3. Mayeda, E.R., R.A. Whitmer, and K. Yaffe, Diabetes and cognition. Clin Geriatr Med, 2015. 31(1): p. 101-15, ix.

4. Qiu, C., et al., Diabetes, markers of brain pathology and cognitive function: the Age, Gene/Environment Susceptibility-Reykjavik Study. Ann Neurol, 2014. 75(1): p. 138-46.

5. Greicius, M., Resting-state functional connectivity in neuropsychiatric disorders. Curr Opin Neurol, 2008. 21(4): p. 424-30.

6. Zhou, H., et al., Impairments in cognition and resting-state connectivity of the hippocampus in elderly subjects with type 2 diabetes. Neurosci Lett, 2010. 473(1): p. 5-10.

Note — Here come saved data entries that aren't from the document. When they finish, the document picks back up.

(** * dossier: commit harvesting and signature detection

    A shallow embedding of the three scanners of the repository
    ([github.go], [gitlab.go], [bitbucket.go]) and the properties of
    their detection pipeline, pagination and scan drivers.

    Go strings are byte strings: they are modelled by [string], whose
    characters are bytes.  An [int] is modelled by [Z]: the page counters
    and the indices of the scanners stay far from the bounds of a machine
    integer.  Printing and the calls of the HTTP client are recorded in a
    trace; a panic,
    [os.Exit] and a loop that runs out of fuel are outcomes of a run.  The
    network, the file system and the libraries the scanners import are
    parameters: within one run a server answers a request by a function of
    the request. *)

From Stdlib Require Import String Ascii ZArith Lia Bool DecimalString.
From stdpp Require Import base list strings.

Open Scope string_scope.
Open Scope list_scope.
Open Scope Z_scope.

(** ** The Go [strings] and [fmt] functions the scanners call *)

Module GoStrings.

(** [strings.Contains(s, substr)]. *)
Fixpoint Contains (s substr : string) : bool :=
  if String.prefix substr s then true
  else match s with
       | EmptyString => false
       | String _ s' => Contains s' substr
       end.

(** [strings.Index(s, substr)]: the first index, [-1] when absent. *)
Fixpoint Index (s substr : string) : Z :=
  if String.prefix substr s then 0
  else match s with
       | EmptyString => -1
       | String _ s' =>
           let r := Index s' substr in
           if 0 <=? r then r + 1 else -1
       end.

(** [strings.LastIndex(s, substr)]: the last index, [-1] when absent. *)
Fixpoint LastIndex (s substr : string) : Z :=
  match s with
  | EmptyString => if String.prefix substr s then 0 else -1
  | String _ s' =>
      let r := LastIndex s' substr in
      if 0 <=? r then r + 1
      else if String.prefix substr s then 0 else -1
  end.

Definition len (s : string) : Z := Z.of_nat (String.length s).

Fixpoint drop_bytes (n : nat) (s : string) : string :=
  match n, s with
  | O, _ => s
  | S _, EmptyString => EmptyString
  | S n', String _ s' => drop_bytes n' s'
  end.

Fixpoint take_bytes (n : nat) (s : string) : string :=
  match n, s with
  | O, _ => EmptyString
  | S _, EmptyString => EmptyString
  | S n', String c s' => String c (take_bytes n' s')
  end.

(** The slice expression [s[i:]]; [None] is the run-time panic of an
    index out of range. *)
Definition slice_from (s : string) (i : Z) : option string :=
  if (0 <=? i) && (i <=? len s) then Some (drop_bytes (Z.to_nat i) s)
  else None.

(** [strings.HasPrefix] and [strings.HasSuffix]. *)
Definition HasPrefix (s pre : string) : bool := String.prefix pre s.

Fixpoint HasSuffix (s suffix : string) : bool :=
  if String.eqb s suffix then true
  else match s with
       | EmptyString => false
       | String _ s' => HasSuffix s' suffix
       end.

(** [strings.TrimSuffix(s, suffix)]. *)
Definition TrimSuffix (s suffix : string) : string :=
  if HasSuffix s suffix
  then take_bytes (String.length s - String.length suffix) s
  else s.

(** [strings.SplitN(s, sep, n)] for a non-empty separator and [n >= 0]
    pieces: the last piece is the unsplit remainder. *)
Fixpoint SplitN (s sep : string) (n : nat) : list string :=
  match n with
  | O => []
  | S O => [s]
  | S n' =>
      let m := Index s sep in
      if m <? 0 then [s]
      else take_bytes (Z.to_nat m) s
             :: SplitN (drop_bytes (Z.to_nat m + String.length sep) s) sep n'
  end.

(** The UTF-8 encodings of the code points for which [unicode.IsSpace]
    holds: tab, line feed, vertical tab, form feed, carriage return,
    space, U+0085, U+00A0, U+1680, U+2000 to U+200A, U+2028, U+2029,
    U+202F, U+205F and U+3000. *)
Definition bytes (l : list Z) : string :=
  string_of_list_ascii (map (fun z => ascii_of_nat (Z.to_nat z)) l).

7. Tuligenga, R.H., et al., Midlife type 2 diabetes and poor glycaemic control as risk factors for cognitive decline in early old age: a post-hoc analysis of the Whitehall II cohort study. Lancet Diabetes Endocrinol, 2014. 2(3): p. 228-35.

Figures

Figure 1. DTI analysis. A (mean FA values) and B (MD values) differences of each ROIs between T2DM and control groups; C group difference based TBSS analysis results. Red and blue represents regions with decreased FA and increased MD (FWE corrected). GCC: genu of corpus callosum; BCC: body of corpus callosum; CST: corticospinal tract. SCP: superior cerebellar peduncle. PTR: posterior thalamic radiation. ACR: anterior corona radiate. PCR: posterior corona radiate. R: right, L: left.

Figure 2. Differences in functional connectivity between the T2DM and control groups. T2DM subjects had lower hippocampus functional connectivity to frontal cortex. The threshold was set as P < 0.05, AlphaSim corrected.

Figure. 3. The relationship between white matter integrity and hippocampal functional connectivity in the T2DM and control subjects. The mean FA values decreased in PTR.L was correlation with the average coefficient of FC between the left hippocampus and (A) left frontal; (B) right frontal; (C) left caudate; The mean MD values in SCC was associated with the average coefficient of FC between the right hippocampus and (D) right frontal; (E) right cingulum; (F) left caudate.